▶ _Task brief_
Given the material below, output exactly the lines from the line with "(Z.to_nat src) a)" to the line with "the outcome carries", both ends included, and no other lines.

▶ _Supplied entries_

(** * The input line widget of the Midnight Commander (lib/widget/input.c)

    A shallow embedding of the editing core of [WInput]: the byte buffer with
    its cursor and mark, the multi-byte assembler, the process-wide kill
    ring, the history list and the viewport, followed by the properties of
    the commands that work on them.

    Conventions.
    - A C [int], [long] or [size_t] is a [Z].  Signed overflow is undefined
      in C and the sizes involved are sizes of objects in memory, so the
      arithmetic is the arithmetic of [Z].
    - A [char *] into the heap is a [list byte] holding the whole allocated
      array; the C string it denotes is the part before the first NUL
      ([c_str]).  A pointer into the array is an index into the list.
    - A [const char *] argument that is only read is passed as its C string.
    - The C identifier [in] is a keyword here; the widget is called [w]. *)

From Stdlib Require Import ZArith Lia Strings.Byte Strings.String.
From stdpp Require Import base list.

Local Open Scope Z_scope.

#[global] Instance byte_eq_dec : EqDecision byte := Byte.byte_eq_dec.

(** ** Bytes and C strings *)

(** A string literal of the source as the bytes of a C string. *)
Definition bytes (s : string) : list byte := list_byte_of_string s.

(** The conversion [(char) c] of an [int]. *)
Definition char_of_int (c : Z) : byte :=
  default x00 (Byte.of_N (Z.to_N (c mod 256))).

(** The promotion of a [char] to [int]; plain [char] is signed on the
    targets the program is built for. *)
Definition int_of_char (b : byte) : Z :=
  let n := Z.of_N (Byte.to_N b) in
  if n <? 128 then n else n - 256.

(** The C string held by an array: everything before the first NUL. *)
Fixpoint c_str (a : list byte) : list byte :=
  match a with
  | [] => []
  | b :: a' => if decide (b = x00) then [] else b :: c_str a'
  end.

Definition strlen (a : list byte) : Z := Z.of_nat (length (c_str a)).

(** [a[i]] for an [int] index; reading outside the array is undefined in C
    and yields NUL here. *)
Definition rd (a : list byte) (i : Z) : byte :=
  if i <? 0 then x00 else default x00 (a !! Z.to_nat i).

(** [a[i] = b]. A write outside the array is undefined in C and changes
    nothing here. *)
Definition wr (a : list byte) (i : Z) (b : byte) : list byte :=
  if i <? 0 then a else <[Z.to_nat i := b]> a.

(** [memmove (a + dst, a + src, len)] inside one array. *)
Definition memmove (a : list byte) (dst src len : Z) : list byte :=
  take (Z.to_nat dst) a
    ++ take (Z.to_nat len) (drop (Z.to_nat src) a)
    ++ drop (Z.to_nat (dst + len)) a.

(** [memcpy (a + dst, src, len)] from another array. *)
Definition memcpy (a : list byte) (dst : Z) (src : list byte) (len : Z)
  : list byte :=
  take (Z.to_nat dst) a
    ++ take (Z.to_nat len) src
    ++ drop (Z.to_nat (dst + len)) a.

(** [g_strndup (a + off, n)]: at most [n] bytes, stopping at a NUL. *)
Definition g_strndup (a : list byte) (off n : Z) : list byte :=
  c_str (take (Z.to_nat n) (drop (Z.to_nat off) a)).

(** [g_strdup (a + off)]. *)
Definition g_strdup_at (a : list byte) (off : Z) : list byte :=
  c_str (drop (Z.to_nat off) a).

(** [g_try_renew (char, a, n)]: [None] when the allocator fails; otherwise
    the outcome carries the indeterminate content of the bytes that are new. *)
Definition g_try_renew (a : list byte) (n : Z) (heap : option (list byte))
  : option (list byte) :=
  match heap with
  | None => None
  | Some fresh => Some (resize (Z.to_nat n) x00 (a ++ fresh))
  end.

(** [strchr (s + from, c)] as the index in [s] of the first [c] at or after
    [from]. *)
Fixpoint strchr_from (s : list byte) (c : byte) (from : nat) : option nat :=
  match s with
  | [] => None
  | b :: s' =>
      match from with
      | O => if decide (b = c) then Some O else S <$> strchr_from s' c O
      | S from' => S <$> strchr_from s' c from'
      end
  end.

Definition strchr (s : list byte) (c : byte) : option nat := strchr_from s c 0.

(** [strrchr (s, c)]: the index of the last [c]. *)
Fixpoint strrchr (s : list byte) (c : byte) : option nat :=
  match s with
  | [] => None
  | b :: s' =>
      match strrchr s' c with
      | Some i => Some (S i)
      | None => if decide (b = c) then Some O else None
      end
  end.

Fixpoint is_prefix (p s : list byte) : bool :=
  match p, s with
  | [], _ => true
  | _ :: _, [] => false
  | x :: p', y :: s' => if decide (x = y) then is_prefix p' s' else false
  end.

(** [strstr (s, needle)]: the index of the first occurrence. *)
Fixpoint strstr (s needle : list byte) : option nat :=
  if is_prefix needle s then Some O
  else match s with
       | [] => None
       | _ :: s' => S <$> strstr s' needle
       end.

(** [g_ascii_isspace]. *)
Definition g_ascii_isspace (b : byte) : bool :=
  bool_decide (b ∈ [x20; x09; x0a; x0b; x0c; x0d]).

(** [g_strchug]: drop the leading white space. *)
Fixpoint g_strchug (s : list byte) : list byte :=
  match s with
  | [] => []
  | b :: s' => if g_ascii_isspace b then g_strchug s' else s
  end.

(** [g_strchomp]: drop the trailing white space. *)
Definition g_strchomp (s : list byte) : list byte :=
  rev (g_strchug (rev s)).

▶ _Answer for this exercise_
    ++ take (Z.to_nat len) (drop (Z.to_nat src) a)
    ++ drop (Z.to_nat (dst + len)) a.

(** [memcpy (a + dst, src, len)] from another array. *)
Definition memcpy (a : list byte) (dst : Z) (src : list byte) (len : Z)
  : list byte :=
  take (Z.to_nat dst) a
    ++ take (Z.to_nat len) src
    ++ drop (Z.to_nat (dst + len)) a.

(** [g_strndup (a + off, n)]: at most [n] bytes, stopping at a NUL. *)
Definition g_strndup (a : list byte) (off n : Z) : list byte :=
  c_str (take (Z.to_nat n) (drop (Z.to_nat off) a)).

(** [g_strdup (a + off)]. *)
Definition g_strdup_at (a : list byte) (off : Z) : list byte :=
  c_str (drop (Z.to_nat off) a).

(** [g_try_renew (char, a, n)]: [None] when the allocator fails; otherwise
    the outcome carries the indeterminate content of the bytes that are new. *)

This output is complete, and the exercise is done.